AIM OF THE TASK:
Using the entries below, output each line exactly from the first through the one that contains "[demo_inbound1; demo_inbound2] []);".

Segment Open

(* ===== verification/EngineProps.v ===== *)
(** * Correctness of the matching engine service

    Against the queue interface: one inbound message becomes one step of the
    order book, a well-framed sequence of replies in the outbound stream, and
    one entry of the capture stream when it was accepted.  The routing table
    holds exactly the resting orders, and the log a recorder thread writes
    replays to the engine's book. *)

From stdpp Require Import prelude gmap list relations.
From Stdlib Require Import ZArith Lia.
From S2P Require Import Prelude Types OrderBook BookSpec BookInv BookMatch BookEdit BookRefine BookProps.
From S2P Require Import BookQueries Bytes Protocol ProtocolInv Spsc SpscProps.
From S2P Require Import MarketData MarketDataProps EventLog EventLogProps.
From S2P Require Import Observability Engine.

Open Scope Z_scope.

(** ** The outbound stream *)

Section Outbound.
Context {QO : Type} `{BO : BoundedQueue QO OutboundMessage}.
Context (env : QO → QO).

(** The gateway thread takes messages from the front of the queue while the
    engine yields, at least one when there is one (it is scheduled). *)
Definition consumer_runs : Prop :=
  (0 < bq_capacity)%nat ∧
  ∀ q n l, bq_rep q n l → ∃ k, bq_rep (env q) n (drop k l) ∧ (l ≠ [] → (0 < k)%nat).

Context (Henv : consumer_runs).

(** [q] holds what is left, after [k] messages were taken, of the stream [l]. *)
Definition streams (q : QO) (n : nat) (l : list OutboundMessage) : Prop :=
  ∃ k, (k ≤ length l)%nat ∧ bq_rep q n (drop k l).
Lemma process_available_drains_witness :
  ∃ s' accs blocks,
    process_available take_one 2 1 (λ _, 2000) 0 (demo_service demo_in2) = Val (2, s') ∧
    service_ok s' [] ([] ++ concat blocks) ∧ answered [demo_inbound1; demo_inbound2] blocks ∧
    apply_all empty_book (in_command <$> [demo_inbound1; demo_inbound2])
    = Val (accs, book_ (sv_engine s')).
Proof.
  apply (process_available_drains take_one 1 (λ _, 2000) (demo_service demo_in2)
    [demo_inbound1; demo_inbound2] []);
    [exact take_one_runs|lia|exact demo_service_ok|vm_compute; discriminate| |].
  - intros _ m Hm. assert (in_received_at m = 1000) as -> by set_solver. vm_compute. discriminate.
  - cbn [demo_service sv_engine new_engine book_]. intros _ cs1 cs2 accs b Heq Hne Hall.
    rewrite !fmap_cons, fmap_nil in Heq.
    destruct cs1 as [|c1 [|c2 [|c3 cs1]]]; [done|..]; cbn [app] in Heq;
      [injection Heq as <- _|injection Heq as <- <- _|discriminate Heq].
    + change (CmdNew (demo_order 1 1 sell 10 100)) with (in_command demo_inbound1) in Hall.
      cbn [apply_all] in Hall. rewrite demo_first_eq, bind_Val in Hall.
      injection Hall as _ <-. apply demo_steps_fit.
    + change (CmdNew (demo_order 1 1 sell 10 100)) with (in_command demo_inbound1) in Hall.
      change (CmdNew (demo_order 2 2 buy 4 100)) with (in_command demo_inbound2) in Hall.
      cbn [apply_all] in Hall. rewrite demo_first_eq, bind_Val, demo_second_eq, bind_Val in Hall.
      injection Hall as _ <-. apply demo_steps_fit.
Defined.

(** A run: the gateway queues the first message, the engine processes it, the
    recorder logs it. *)
Definition demo_spill : nat → nat → nat := filebuf_spill 8191.
Definition demo_start := started empty_in empty_out empty_cap
  (None : option (MarketDataFeed * BoundedSPSCQueue.Queue MarketDataEvent)) demo_spill 100.
Definition demo_received := with_inbound demo_in1 (xc_service demo_start).
Definition demo_processed :=
  (value_of (process_one take_one 1 2000 demo_received) (false, demo_received)).2.
Definition demo_feed := default (new_capture_feed, empty_cap) (sv_capture demo_processed).
Definition demo_recorded :=
  value_of (drain_event_capture_one demo_feed.2 (open_log demo_spill 100))
    (false, empty_cap, open_log demo_spill 100).
Definition demo_final := mkExchange
  (with_capture (Some (demo_feed.1, demo_recorded.1.2)) demo_processed) demo_recorded.2
  [in_command demo_inbound1].

Lemma demo_exchange_reachable : rtc (exchange_step take_one 1) demo_start demo_final.
Proof.
  eapply rtc_l; [eapply (sys_receive _ _ _ _ _ demo_inbound1 true demo_in1);
    [apply demo_inbound_ok|by vm_compute]|].
  eapply rtc_l; [eapply (sys_process _ _ _ demo_processed _ _ 2000 demo_inbound1
    (value_of (bq_pop default_inbound demo_in1) (false, default_inbound, demo_in1)).2 true demo_first);
    by vm_compute|].
  eapply rtc_once, (sys_record _ _ _ _ _ demo_feed.1 demo_feed.2 true demo_recorded.1.2 demo_recorded.2);
    by vm_compute.
Qed.

Lemma routing_table_exact_witness :
  is_Some (order_sessions_ (sv_engine (xc_service demo_final)) !! OrderId.mk 1) ↔
  contains (OrderId.mk 1) (book_ (sv_engine (xc_service demo_final))) = true.
Proof.
  destruct empty_queues as (Hi & Ho & Hc).
  apply (routing_table_exact take_one 1 empty_in empty_out empty_cap None demo_spill 100 demo_final);
    [exact take_one_runs|lia|exact Hi|exact Ho|exact Hc|exact demo_exchange_reachable].
Defined.

(** Nothing has reached the file yet; the flush brings it up to date. *)
Lemma log_replays_engine_witness :
  os_device demo_recorded.2 = [] ∧
  ∃ n logged queued b k bk e w',
    bq_rep demo_recorded.1.2 n (mkEventCaptureMessage <$> queued) ∧
    [in_command demo_inbound1] = logged ++ queued ∧
    accepted_run empty_book logged b ∧
    accepted_run b queued (book_ (sv_engine (xc_service demo_final))) ∧
    (queued = [] → b = book_ (sv_engine (xc_service demo_final))) ∧
    recovered logged (os_device demo_recorded.2) k e ∧ accepted_run empty_book (take k logged) bk ∧
    replay_event_log (Some (os_device demo_recorded.2))
    = Val (mkReplayResult e (Z.of_nat k) (state_digest bk)) ∧
    flush demo_recorded.2 = (os_good w', w') ∧
    (os_good demo_recorded.2 = true →
     (length (os_buffer demo_recorded.2) ≤ os_room demo_recorded.2)%nat → os_good w' = true) ∧
    (os_good w' = true → replay_event_log (Some (os_device w'))
     = Val (mkReplayResult None (Z.of_nat (length logged)) (state_digest b))).
Proof.
  split; [by vm_compute|]. destruct empty_queues as (Hi & Ho & Hc).
  apply (log_replays_engine take_one 1 empty_in empty_out empty_cap None demo_spill 100 demo_final
    demo_feed.1);
    [exact take_one_runs|lia|exact Hi|exact Ho|exact Hc|exact demo_exchange_reachable
    |reflexivity|by vm_compute|by vm_compute].
Defined.
(* ===== verification/ReferenceBook.v ===== *)
(** * The reference order book of the differential tests

    Models [ReferenceOrderBook] of [tests/reference_order_book.hpp]: resting
    orders in one vector in arrival order, every query a scan of it, matching
    by repeatedly picking the best candidate. *)

From stdpp Require Import prelude gmap list.
From Stdlib Require Import ZArith Lia.
From S2P Require Import Prelude Types OrdMap OrderBook.

Open Scope Z_scope.

Record RestingRefOrder : Type := mkRefOrder {
  rf_order_id : OrderId.t;
  rf_sequence : SequenceNumber.t;
  rf_side : Side;
  rf_price : Price.t;
  rf_remaining_quantity : Quantity.t;
}.

Definition rf_set_remaining (q : Quantity.t) (o : RestingRefOrder) : RestingRefOrder :=
  mkRefOrder (rf_order_id o) (rf_sequence o) (rf_side o) (rf_price o) q.

Record ReferenceOrderBook : Type := mkRefBook {
  rf_resting_orders_ : list RestingRefOrder;
  rf_seen_order_ids_ : list OrderId.t;
}.

Definition empty_ref : ReferenceOrderBook := mkRefBook [] [].

(** ** Matching *)

(** Whether the scan looks at a candidate: the [continue]s of the loop. *)
Definition rf_eligible (side : Side) (type : OrderType) (limit_price : option Price.t)
    (candidate : RestingRefOrder) : outcome bool :=
  if bool_decide (rf_side candidate = side) then Val false
  else if bool_decide (type = limit) then
    lim ← deref_opt limit_price;
    Val (match side with
         | buy => negb (Price.gtb (rf_price candidate) lim)
         | sell => negb (Price.ltb (rf_price candidate) lim)
         end)
  else Val true.

(** Whether a candidate replaces the current best. *)
Definition rf_better (side : Side) (candidate current_best : RestingRefOrder) : bool :=
  match side with
  | buy => Price.ltb (rf_price candidate) (rf_price current_best)
  | sell => Price.gtb (rf_price candidate) (rf_price current_best)
  end ||
  (Price.eqb (rf_price candidate) (rf_price current_best) &&
   SequenceNumber.ltb (rf_sequence candidate) (rf_sequence current_best)).

(** The inner loop from index [i] on; [rest] is what it has not looked at. *)
Fixpoint rf_scan (side : Side) (type : OrderType) (limit_price : option Price.t)
    (orders : list RestingRefOrder) (i : nat) (rest : list RestingRefOrder) (best_idx : option nat)
  : outcome (option nat) :=
  match rest with
  | [] => Val best_idx
  | candidate :: rest' =>
      eligible ← rf_eligible side type limit_price candidate;
      best_idx ←
        (if negb eligible then Val best_idx
         else match best_idx with
              | None => Val (Some i)
              | Some j =>
                  current_best ← deref_opt (orders !! j);
                  Val (if rf_better side candidate current_best then Some i else best_idx)
              end);
      rf_scan side type limit_price orders (S i) rest' best_idx
  end.

(** The outer loop; every iteration that goes on uses up a resting order or the
    incoming one, so one iteration more than there are orders is enough. *)
Fixpoint rf_match (fuel : nat) (incoming_order_id : OrderId.t) (side : Side) (type : OrderType)
    (limit_price : option Price.t) (orders : list RestingRefOrder) (remaining_units : Z)
    (executions : list Execution) : outcome (list RestingRefOrder * Z * list Execution) :=
  if negb (0 <? remaining_units) then Val (orders, remaining_units, executions)
  else match fuel with
  | O => OutOfFuel
  | S fuel' =>
      best_idx ← rf_scan side type limit_price orders 0 orders None;
      match best_idx with
      | None => Val (orders, remaining_units, executions)
      | Some i =>
          contra ← deref_opt (orders !! i);
          let contra_units := Quantity.units (rf_remaining_quantity contra) in
          let executed_units := Z.min remaining_units contra_units in
          executed_quantity ← deref_opt (Quantity.from_units executed_units);
          let executions := executions ++
            [mkExecution (rf_order_id contra) incoming_order_id (rf_price contra) executed_quantity] in
          let remaining_units := u64_sub remaining_units executed_units in
          let contra_remaining := u64_sub contra_units executed_units in
          orders ←
            (if contra_remaining =? 0 then Val (delete i orders)
             else q ← deref_opt (Quantity.from_units contra_remaining);
                  Val (<[i := rf_set_remaining q contra]> orders));
          rf_match fuel' incoming_order_id side type limit_price orders remaining_units executions
      end
  end.

(** ** Commands *)

Definition rf_submit (order : NewOrder) (b : ReferenceOrderBook)
  : outcome (SubmitResult * ReferenceOrderBook) :=
  if negb (is_none (validate order)) then
    Val (mkSubmitResult [] (Some OrderRejectReason.invalid_order) None, b)
  else if existsb (λ id, bool_decide (id = no_order_id order)) (rf_seen_order_ids_ b) then
    Val (mkSubmitResult [] (Some OrderRejectReason.duplicate_order_id) None, b)
  else
    let seen := rf_seen_order_ids_ b ++ [no_order_id order] in
    let orders := rf_resting_orders_ b in
    '(orders, remaining_units, executions) ←
      rf_match (S (length orders)) (no_order_id order) (no_side order) (no_type order)
        (no_limit_price order) orders (Quantity.units (no_quantity order)) [];
    if bool_decide (no_type order = limit) && (0 <? remaining_units) then
      remaining_quantity ← deref_opt (Quantity.from_units remaining_units);
      price ← deref_opt (no_limit_price order);
      Val (mkSubmitResult executions None (Some remaining_quantity),
           mkRefBook (orders ++ [mkRefOrder (no_order_id order) (no_sequence order) (no_side order)
                                   price remaining_quantity]) seen)
    else Val (mkSubmitResult executions None None, mkRefBook orders seen).

(** [std::ranges::find_if] by order id. *)
Fixpoint rf_find (id : OrderId.t) (orders : list RestingRefOrder) : option nat :=
  match orders with
  | [] => None
  | o :: orders' => if bool_decide (rf_order_id o = id) then Some O else S <$> rf_find id orders'
  end.

Definition rf_cancel (command : CancelOrder) (b : ReferenceOrderBook)
  : outcome (CancelResult * ReferenceOrderBook) :=
  match rf_find (co_order_id command) (rf_resting_orders_ b) with
  | None => Val (mkCancelResult (co_order_id command) None (Some CancelRejectReason.order_not_found), b)
  | Some i =>
      o ← deref_opt (rf_resting_orders_ b !! i);
      Val (mkCancelResult (co_order_id command) (Some (rf_remaining_quantity o)) None,
           mkRefBook (delete i (rf_resting_orders_ b)) (rf_seen_order_ids_ b))
  end.

Definition rf_replace (command : ReplaceOrder) (b : ReferenceOrderBook)
  : outcome (ReplaceResult * ReferenceOrderBook) :=
  match rf_find (rp_order_id command) (rf_resting_orders_ b) with
  | None => Val (mkReplaceResult (rp_order_id command) [] None
                   (Some ReplaceRejectReason.order_not_found), b)
  | Some i =>
      o ← deref_opt (rf_resting_orders_ b !! i);
      let side := rf_side o in
      if Price.eqb (rp_new_price command) (rf_price o) &&
         (Quantity.units (rp_new_quantity command) <=? Quantity.units (rf_remaining_quantity o)) then
        Val (mkReplaceResult (rp_order_id command) [] (Some (rp_new_quantity command)) None,
             mkRefBook (<[i := rf_set_remaining (rp_new_quantity command) o]> (rf_resting_orders_ b))
               (rf_seen_order_ids_ b))
      else
        let orders := delete i (rf_resting_orders_ b) in
        '(orders, remaining_units, executions) ←
          rf_match (S (length orders)) (rp_order_id command) side limit (Some (rp_new_price command))
            orders (Quantity.units (rp_new_quantity command)) [];
        if 0 <? remaining_units then
          remaining_quantity ← deref_opt (Quantity.from_units remaining_units);
          Val (mkReplaceResult (rp_order_id command) executions (Some remaining_quantity) None,
               mkRefBook (orders ++ [mkRefOrder (rp_order_id command) (rp_sequence command) side
                                       (rp_new_price command) remaining_quantity])
                 (rf_seen_order_ids_ b))
        else Val (mkReplaceResult (rp_order_id command) executions None None,
                  mkRefBook orders (rf_seen_order_ids_ b))
  end.

(** ** Queries *)

(** The loops of [best_bid] and [best_ask]. *)
Definition rf_best (s : Side) (b : ReferenceOrderBook) : option Price.t :=
  foldl (λ best o,
    if bool_decide (rf_side o = s) then
      match best with
      | None => Some (rf_price o)
      | Some p => if side_ltb s (rf_price o) p then Some (rf_price o) else best
      end
    else best) None (rf_resting_orders_ b).
Definition rf_best_bid : ReferenceOrderBook → option Price.t := rf_best buy.
Definition rf_best_ask : ReferenceOrderBook → option Price.t := rf_best sell.

Definition rf_aggregate_level (s : Side) (price : Price.t) (b : ReferenceOrderBook)
  : outcome LevelQuote :=
  let '(total_units, count) :=
    foldl (λ '(total_units, count) o,
      if bool_decide (rf_side o = s) && Price.eqb (rf_price o) price
      then (u64_add total_units (Quantity.units (rf_remaining_quantity o)), u64_add count 1)
      else (total_units, count)) (0, 0) (rf_resting_orders_ b) in
  quantity ← deref_opt (Quantity.from_units total_units);
  Val (mkLevelQuote price quantity count).

Definition rf_top (s : Side) (b : ReferenceOrderBook) : outcome (option LevelQuote) :=
  match rf_best s b with
  | None => Val None
  | Some p => q ← rf_aggregate_level s p b; Val (Some q)
  end.
Definition rf_top_bid : ReferenceOrderBook → outcome (option LevelQuote) := rf_top buy.
Definition rf_top_ask : ReferenceOrderBook → outcome (option LevelQuote) := rf_top sell.

(** The first loop of [bid_depth]/[ask_depth]: totals and counts per price. *)
Definition rf_levels (s : Side) (b : ReferenceOrderBook) : list (Price.t * (Z * Z)) :=
  foldl (λ levels o,
    if bool_decide (rf_side o = s) then
      let '(units, count) := om_index (side_ltb s) (0, 0) (rf_price o) levels in
      om_put (side_ltb s) (rf_price o)
        (u64_add units (Quantity.units (rf_remaining_quantity o)), u64_add count 1) levels
    else levels) [] (rf_resting_orders_ b).

Fixpoint rf_depth_loop (max_depth : nat) (l : list (Price.t * (Z * Z))) (quotes : list LevelQuote)
  : outcome (list LevelQuote) :=
  match l with
  | [] => Val quotes
  | (price, (units, count)) :: l' =>
      if bool_decide (length quotes = max_depth) then Val quotes
      else q ← deref_opt (Quantity.from_units units);
           rf_depth_loop max_depth l' (quotes ++ [mkLevelQuote price q count])
  end.
Definition rf_bid_depth (max_depth : nat) (b : ReferenceOrderBook) : outcome (list LevelQuote) :=
  rf_depth_loop max_depth (rf_levels buy b) [].
Definition rf_ask_depth (max_depth : nat) (b : ReferenceOrderBook) : outcome (list LevelQuote) :=
  rf_depth_loop max_depth (rf_levels sell b) [].
Definition rf_depth (max_depth : nat) (b : ReferenceOrderBook) : outcome BookDepth :=
  bids ← rf_bid_depth max_depth b;
  asks ← rf_ask_depth max_depth b;
  Val (mkBookDepth bids asks).

Definition rf_resting_order_count (b : ReferenceOrderBook) : Z :=
  Z.of_nat (length (rf_resting_orders_ b)).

Segment Closed

WRITTEN ANSWER:
(* ===== verification/EngineProps.v ===== *)
(** * Correctness of the matching engine service

    Against the queue interface: one inbound message becomes one step of the
    order book, a well-framed sequence of replies in the outbound stream, and
    one entry of the capture stream when it was accepted.  The routing table
    holds exactly the resting orders, and the log a recorder thread writes
    replays to the engine's book. *)

From stdpp Require Import prelude gmap list relations.
From Stdlib Require Import ZArith Lia.
From S2P Require Import Prelude Types OrderBook BookSpec BookInv BookMatch BookEdit BookRefine BookProps.
From S2P Require Import BookQueries Bytes Protocol ProtocolInv Spsc SpscProps.
From S2P Require Import MarketData MarketDataProps EventLog EventLogProps.
From S2P Require Import Observability Engine.

Open Scope Z_scope.

(** ** The outbound stream *)

Section Outbound.
Context {QO : Type} `{BO : BoundedQueue QO OutboundMessage}.
Context (env : QO → QO).

(** The gateway thread takes messages from the front of the queue while the
    engine yields, at least one when there is one (it is scheduled). *)
Definition consumer_runs : Prop :=
  (0 < bq_capacity)%nat ∧
  ∀ q n l, bq_rep q n l → ∃ k, bq_rep (env q) n (drop k l) ∧ (l ≠ [] → (0 < k)%nat).

Context (Henv : consumer_runs).

(** [q] holds what is left, after [k] messages were taken, of the stream [l]. *)
Definition streams (q : QO) (n : nat) (l : list OutboundMessage) : Prop :=
  ∃ k, (k ≤ length l)%nat ∧ bq_rep q n (drop k l).
Lemma process_available_drains_witness :
  ∃ s' accs blocks,
    process_available take_one 2 1 (λ _, 2000) 0 (demo_service demo_in2) = Val (2, s') ∧
    service_ok s' [] ([] ++ concat blocks) ∧ answered [demo_inbound1; demo_inbound2] blocks ∧
    apply_all empty_book (in_command <$> [demo_inbound1; demo_inbound2])
    = Val (accs, book_ (sv_engine s')).
Proof.
  apply (process_available_drains take_one 1 (λ _, 2000) (demo_service demo_in2)
    [demo_inbound1; demo_inbound2] []);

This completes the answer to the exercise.